**Task description**
The stretch wanted below opens at the line containing "(plt_addr i) (plt_sz" and closes at the line containing "0 <= load_bias". Please return it exactly, with no other lines.

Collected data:
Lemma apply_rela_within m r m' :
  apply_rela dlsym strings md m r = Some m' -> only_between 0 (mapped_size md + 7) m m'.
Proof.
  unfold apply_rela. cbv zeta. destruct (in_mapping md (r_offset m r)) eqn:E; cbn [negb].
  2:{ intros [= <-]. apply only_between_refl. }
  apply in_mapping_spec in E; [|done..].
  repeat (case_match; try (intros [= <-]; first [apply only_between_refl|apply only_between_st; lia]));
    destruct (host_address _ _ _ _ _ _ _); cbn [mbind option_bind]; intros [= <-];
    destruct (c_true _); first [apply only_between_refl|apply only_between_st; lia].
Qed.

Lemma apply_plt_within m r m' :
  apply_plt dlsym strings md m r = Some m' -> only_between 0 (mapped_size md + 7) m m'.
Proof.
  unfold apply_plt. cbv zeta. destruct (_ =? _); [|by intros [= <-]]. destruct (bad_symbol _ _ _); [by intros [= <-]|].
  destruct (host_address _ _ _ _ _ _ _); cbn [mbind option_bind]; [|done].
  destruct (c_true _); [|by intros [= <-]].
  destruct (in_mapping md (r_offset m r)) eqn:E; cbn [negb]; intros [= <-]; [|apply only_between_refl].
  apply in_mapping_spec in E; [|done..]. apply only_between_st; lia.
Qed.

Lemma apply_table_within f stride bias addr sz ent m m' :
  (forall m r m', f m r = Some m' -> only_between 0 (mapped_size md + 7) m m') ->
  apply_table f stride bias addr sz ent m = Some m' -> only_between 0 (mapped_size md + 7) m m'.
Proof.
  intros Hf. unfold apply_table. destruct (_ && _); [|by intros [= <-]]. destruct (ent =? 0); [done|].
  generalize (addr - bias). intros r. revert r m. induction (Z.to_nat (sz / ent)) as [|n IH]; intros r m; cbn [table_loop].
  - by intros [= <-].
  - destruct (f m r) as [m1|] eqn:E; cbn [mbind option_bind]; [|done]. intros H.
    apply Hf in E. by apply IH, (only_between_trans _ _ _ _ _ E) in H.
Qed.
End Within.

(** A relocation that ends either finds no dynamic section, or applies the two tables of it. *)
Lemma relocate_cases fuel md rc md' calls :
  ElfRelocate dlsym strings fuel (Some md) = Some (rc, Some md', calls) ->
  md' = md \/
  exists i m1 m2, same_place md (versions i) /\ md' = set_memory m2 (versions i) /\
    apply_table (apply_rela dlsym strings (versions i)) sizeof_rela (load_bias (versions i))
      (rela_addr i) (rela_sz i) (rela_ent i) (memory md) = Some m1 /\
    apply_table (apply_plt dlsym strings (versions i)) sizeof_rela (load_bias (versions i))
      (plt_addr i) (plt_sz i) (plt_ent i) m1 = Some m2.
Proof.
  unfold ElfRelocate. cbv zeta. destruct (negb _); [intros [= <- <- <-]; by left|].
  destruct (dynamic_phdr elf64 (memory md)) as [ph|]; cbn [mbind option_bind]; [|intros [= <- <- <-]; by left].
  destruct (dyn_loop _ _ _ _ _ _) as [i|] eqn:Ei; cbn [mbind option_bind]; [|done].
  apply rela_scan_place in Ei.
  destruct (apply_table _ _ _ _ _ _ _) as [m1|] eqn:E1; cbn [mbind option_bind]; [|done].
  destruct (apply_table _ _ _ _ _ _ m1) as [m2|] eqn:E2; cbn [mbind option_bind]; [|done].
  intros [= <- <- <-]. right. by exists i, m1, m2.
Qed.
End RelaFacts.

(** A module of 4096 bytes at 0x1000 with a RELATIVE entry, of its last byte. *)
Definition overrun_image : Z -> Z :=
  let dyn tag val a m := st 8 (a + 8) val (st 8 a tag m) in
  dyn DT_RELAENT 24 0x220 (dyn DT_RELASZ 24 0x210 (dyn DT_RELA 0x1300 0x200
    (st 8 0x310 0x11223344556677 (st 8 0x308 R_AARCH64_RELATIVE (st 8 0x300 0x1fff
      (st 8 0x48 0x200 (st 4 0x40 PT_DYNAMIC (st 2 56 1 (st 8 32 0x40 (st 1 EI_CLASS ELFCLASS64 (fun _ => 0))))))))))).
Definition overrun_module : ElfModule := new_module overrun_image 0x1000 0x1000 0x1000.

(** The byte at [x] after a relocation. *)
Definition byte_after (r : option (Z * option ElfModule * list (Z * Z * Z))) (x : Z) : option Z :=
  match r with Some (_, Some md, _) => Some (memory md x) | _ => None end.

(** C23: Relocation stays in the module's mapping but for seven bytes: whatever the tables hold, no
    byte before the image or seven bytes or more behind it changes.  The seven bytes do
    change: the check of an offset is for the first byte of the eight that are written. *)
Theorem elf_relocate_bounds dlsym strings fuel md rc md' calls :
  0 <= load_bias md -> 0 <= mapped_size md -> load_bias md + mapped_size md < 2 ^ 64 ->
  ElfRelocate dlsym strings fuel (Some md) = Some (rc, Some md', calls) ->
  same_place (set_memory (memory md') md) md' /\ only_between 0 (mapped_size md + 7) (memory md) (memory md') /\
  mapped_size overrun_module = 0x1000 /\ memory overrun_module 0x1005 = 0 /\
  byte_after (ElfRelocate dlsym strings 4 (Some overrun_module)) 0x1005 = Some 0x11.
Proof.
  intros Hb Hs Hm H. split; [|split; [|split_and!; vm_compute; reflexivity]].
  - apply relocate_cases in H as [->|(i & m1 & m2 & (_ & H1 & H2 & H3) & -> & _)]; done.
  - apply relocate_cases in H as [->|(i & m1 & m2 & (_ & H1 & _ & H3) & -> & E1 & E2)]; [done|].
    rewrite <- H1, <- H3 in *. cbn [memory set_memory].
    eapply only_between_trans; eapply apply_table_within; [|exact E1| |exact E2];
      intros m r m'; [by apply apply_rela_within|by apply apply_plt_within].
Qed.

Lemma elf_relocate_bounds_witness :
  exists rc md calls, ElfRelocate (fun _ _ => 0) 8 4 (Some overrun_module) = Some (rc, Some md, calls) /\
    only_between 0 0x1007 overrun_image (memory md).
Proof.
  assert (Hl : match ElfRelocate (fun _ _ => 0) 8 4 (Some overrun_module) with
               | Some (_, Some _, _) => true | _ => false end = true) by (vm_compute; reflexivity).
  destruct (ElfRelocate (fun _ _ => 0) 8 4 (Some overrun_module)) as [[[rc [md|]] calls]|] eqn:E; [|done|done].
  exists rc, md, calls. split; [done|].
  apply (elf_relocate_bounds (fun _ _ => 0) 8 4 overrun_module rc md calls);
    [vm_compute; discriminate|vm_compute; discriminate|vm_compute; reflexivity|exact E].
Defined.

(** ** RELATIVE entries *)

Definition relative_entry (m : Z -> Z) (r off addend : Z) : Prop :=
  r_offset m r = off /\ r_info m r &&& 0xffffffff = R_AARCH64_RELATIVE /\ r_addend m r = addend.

**Written response**
      (plt_addr i) (plt_sz i) (plt_ent i) m1 = Some m2.
Proof.
  unfold ElfRelocate. cbv zeta. destruct (negb _); [intros [= <- <- <-]; by left|].
  destruct (dynamic_phdr elf64 (memory md)) as [ph|]; cbn [mbind option_bind]; [|intros [= <- <- <-]; by left].
  destruct (dyn_loop _ _ _ _ _ _) as [i|] eqn:Ei; cbn [mbind option_bind]; [|done].
  apply rela_scan_place in Ei.
  destruct (apply_table _ _ _ _ _ _ _) as [m1|] eqn:E1; cbn [mbind option_bind]; [|done].
  destruct (apply_table _ _ _ _ _ _ m1) as [m2|] eqn:E2; cbn [mbind option_bind]; [|done].
  intros [= <- <- <-]. right. by exists i, m1, m2.
Qed.
End RelaFacts.

(** A module of 4096 bytes at 0x1000 with a RELATIVE entry, of its last byte. *)
Definition overrun_image : Z -> Z :=
  let dyn tag val a m := st 8 (a + 8) val (st 8 a tag m) in
  dyn DT_RELAENT 24 0x220 (dyn DT_RELASZ 24 0x210 (dyn DT_RELA 0x1300 0x200
    (st 8 0x310 0x11223344556677 (st 8 0x308 R_AARCH64_RELATIVE (st 8 0x300 0x1fff
      (st 8 0x48 0x200 (st 4 0x40 PT_DYNAMIC (st 2 56 1 (st 8 32 0x40 (st 1 EI_CLASS ELFCLASS64 (fun _ => 0))))))))))).
Definition overrun_module : ElfModule := new_module overrun_image 0x1000 0x1000 0x1000.

(** The byte at [x] after a relocation. *)
Definition byte_after (r : option (Z * option ElfModule * list (Z * Z * Z))) (x : Z) : option Z :=
  match r with Some (_, Some md, _) => Some (memory md x) | _ => None end.

(** C23: Relocation stays in the module's mapping but for seven bytes: whatever the tables hold, no
    byte before the image or seven bytes or more behind it changes.  The seven bytes do
    change: the check of an offset is for the first byte of the eight that are written. *)
Theorem elf_relocate_bounds dlsym strings fuel md rc md' calls :
  0 <= load_bias md -> 0 <= mapped_size md -> load_bias md + mapped_size md < 2 ^ 64 ->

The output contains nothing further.